Provided entries START

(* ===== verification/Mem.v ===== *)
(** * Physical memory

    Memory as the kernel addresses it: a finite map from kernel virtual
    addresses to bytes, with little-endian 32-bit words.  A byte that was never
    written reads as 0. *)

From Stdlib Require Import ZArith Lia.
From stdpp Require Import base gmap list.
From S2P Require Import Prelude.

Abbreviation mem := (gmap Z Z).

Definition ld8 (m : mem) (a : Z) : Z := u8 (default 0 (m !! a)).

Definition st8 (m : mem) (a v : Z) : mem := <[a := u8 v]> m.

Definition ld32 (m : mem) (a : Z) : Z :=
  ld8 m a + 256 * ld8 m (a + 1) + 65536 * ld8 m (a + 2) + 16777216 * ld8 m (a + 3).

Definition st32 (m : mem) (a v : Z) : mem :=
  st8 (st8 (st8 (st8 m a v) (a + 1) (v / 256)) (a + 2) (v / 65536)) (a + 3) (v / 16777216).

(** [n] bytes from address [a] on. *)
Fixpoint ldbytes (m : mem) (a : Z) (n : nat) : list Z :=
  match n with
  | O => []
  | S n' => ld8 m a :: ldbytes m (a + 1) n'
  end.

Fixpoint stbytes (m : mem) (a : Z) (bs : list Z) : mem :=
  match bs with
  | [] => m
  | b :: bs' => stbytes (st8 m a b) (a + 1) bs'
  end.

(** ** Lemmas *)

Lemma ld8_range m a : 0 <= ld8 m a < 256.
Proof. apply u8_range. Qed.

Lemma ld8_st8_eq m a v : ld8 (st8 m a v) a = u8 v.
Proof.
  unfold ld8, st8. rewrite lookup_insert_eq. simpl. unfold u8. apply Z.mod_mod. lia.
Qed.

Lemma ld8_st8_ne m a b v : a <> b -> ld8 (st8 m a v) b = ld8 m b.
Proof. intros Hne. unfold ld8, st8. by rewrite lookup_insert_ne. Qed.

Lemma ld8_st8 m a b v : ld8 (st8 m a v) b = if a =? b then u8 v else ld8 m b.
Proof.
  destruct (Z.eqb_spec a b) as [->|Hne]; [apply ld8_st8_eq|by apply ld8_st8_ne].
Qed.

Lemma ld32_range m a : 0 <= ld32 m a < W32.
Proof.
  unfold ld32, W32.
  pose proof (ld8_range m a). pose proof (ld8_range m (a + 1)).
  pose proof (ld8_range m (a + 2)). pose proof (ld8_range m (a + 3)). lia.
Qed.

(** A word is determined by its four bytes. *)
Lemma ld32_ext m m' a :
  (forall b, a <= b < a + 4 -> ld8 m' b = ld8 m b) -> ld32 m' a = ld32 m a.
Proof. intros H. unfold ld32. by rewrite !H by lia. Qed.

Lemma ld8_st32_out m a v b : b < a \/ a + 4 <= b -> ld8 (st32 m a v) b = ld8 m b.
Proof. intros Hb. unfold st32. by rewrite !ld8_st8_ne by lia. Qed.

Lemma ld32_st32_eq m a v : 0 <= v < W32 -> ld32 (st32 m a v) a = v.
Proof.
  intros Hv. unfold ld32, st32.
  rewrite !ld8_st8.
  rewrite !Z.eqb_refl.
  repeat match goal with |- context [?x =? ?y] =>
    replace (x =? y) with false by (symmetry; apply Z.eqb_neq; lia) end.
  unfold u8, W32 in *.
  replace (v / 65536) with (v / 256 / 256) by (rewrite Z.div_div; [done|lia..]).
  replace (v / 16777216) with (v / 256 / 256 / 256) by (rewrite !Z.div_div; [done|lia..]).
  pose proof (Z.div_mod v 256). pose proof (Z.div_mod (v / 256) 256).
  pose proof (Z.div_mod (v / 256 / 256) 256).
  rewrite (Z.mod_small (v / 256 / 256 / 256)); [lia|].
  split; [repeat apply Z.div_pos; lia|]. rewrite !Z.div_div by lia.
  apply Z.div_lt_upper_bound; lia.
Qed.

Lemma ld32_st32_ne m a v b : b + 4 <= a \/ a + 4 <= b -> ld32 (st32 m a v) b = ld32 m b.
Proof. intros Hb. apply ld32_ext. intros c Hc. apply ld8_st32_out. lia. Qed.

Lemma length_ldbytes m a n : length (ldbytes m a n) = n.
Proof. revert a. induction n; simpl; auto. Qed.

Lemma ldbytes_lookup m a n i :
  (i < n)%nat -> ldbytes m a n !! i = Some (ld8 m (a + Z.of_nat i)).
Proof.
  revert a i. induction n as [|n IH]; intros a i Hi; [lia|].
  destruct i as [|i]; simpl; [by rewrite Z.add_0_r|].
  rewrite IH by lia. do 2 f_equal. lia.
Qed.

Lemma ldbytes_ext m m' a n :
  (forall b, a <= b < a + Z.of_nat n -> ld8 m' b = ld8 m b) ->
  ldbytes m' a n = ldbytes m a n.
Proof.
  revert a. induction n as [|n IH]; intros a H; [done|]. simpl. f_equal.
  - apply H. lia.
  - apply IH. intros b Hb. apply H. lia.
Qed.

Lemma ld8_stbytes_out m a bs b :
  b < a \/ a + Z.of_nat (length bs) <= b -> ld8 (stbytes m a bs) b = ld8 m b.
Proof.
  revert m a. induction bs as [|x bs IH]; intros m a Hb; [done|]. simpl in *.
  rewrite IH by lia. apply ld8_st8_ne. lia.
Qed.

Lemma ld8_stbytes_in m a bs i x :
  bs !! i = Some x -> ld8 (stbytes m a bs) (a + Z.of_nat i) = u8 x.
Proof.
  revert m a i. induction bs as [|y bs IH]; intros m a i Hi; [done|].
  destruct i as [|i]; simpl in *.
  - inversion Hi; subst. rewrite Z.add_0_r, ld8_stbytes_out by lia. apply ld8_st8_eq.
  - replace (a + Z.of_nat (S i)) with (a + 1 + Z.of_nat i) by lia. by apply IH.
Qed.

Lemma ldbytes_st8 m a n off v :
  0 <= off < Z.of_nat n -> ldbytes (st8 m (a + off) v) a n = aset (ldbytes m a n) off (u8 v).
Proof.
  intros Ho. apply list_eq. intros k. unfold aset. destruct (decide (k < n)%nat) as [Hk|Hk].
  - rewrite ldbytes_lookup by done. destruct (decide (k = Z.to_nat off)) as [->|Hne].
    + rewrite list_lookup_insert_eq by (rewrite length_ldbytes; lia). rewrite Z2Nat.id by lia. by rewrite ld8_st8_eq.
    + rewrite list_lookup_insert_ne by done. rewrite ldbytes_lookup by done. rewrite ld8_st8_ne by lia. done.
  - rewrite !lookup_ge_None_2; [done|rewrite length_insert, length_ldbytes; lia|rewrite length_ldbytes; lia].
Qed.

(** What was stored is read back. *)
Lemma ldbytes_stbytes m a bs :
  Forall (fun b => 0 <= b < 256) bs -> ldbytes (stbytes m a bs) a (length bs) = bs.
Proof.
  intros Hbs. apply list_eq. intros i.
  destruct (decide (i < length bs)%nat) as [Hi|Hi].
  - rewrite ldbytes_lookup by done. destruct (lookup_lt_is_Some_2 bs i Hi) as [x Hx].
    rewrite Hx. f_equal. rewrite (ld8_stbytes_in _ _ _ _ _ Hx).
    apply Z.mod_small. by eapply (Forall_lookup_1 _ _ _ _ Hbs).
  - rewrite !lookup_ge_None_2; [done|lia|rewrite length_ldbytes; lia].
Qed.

Provided entries END

§ Work item: Taking the entries above, restate exactly those lines that fall between the line with "(forall b, a <= b < a + Z.of_nat" and the line with "destruct i as [|i]; simpl in *.", keeping both of those lines too.

§ Solution below:
  (forall b, a <= b < a + Z.of_nat n -> ld8 m' b = ld8 m b) ->
  ldbytes m' a n = ldbytes m a n.
Proof.
  revert a. induction n as [|n IH]; intros a H; [done|]. simpl. f_equal.
  - apply H. lia.
  - apply IH. intros b Hb. apply H. lia.
Qed.

Lemma ld8_stbytes_out m a bs b :
  b < a \/ a + Z.of_nat (length bs) <= b -> ld8 (stbytes m a bs) b = ld8 m b.
Proof.
  revert m a. induction bs as [|x bs IH]; intros m a Hb; [done|]. simpl in *.
  rewrite IH by lia. apply ld8_st8_ne. lia.
Qed.

Lemma ld8_stbytes_in m a bs i x :
  bs !! i = Some x -> ld8 (stbytes m a bs) (a + Z.of_nat i) = u8 x.
Proof.
  revert m a i. induction bs as [|y bs IH]; intros m a i Hi; [done|].
  destruct i as [|i]; simpl in *.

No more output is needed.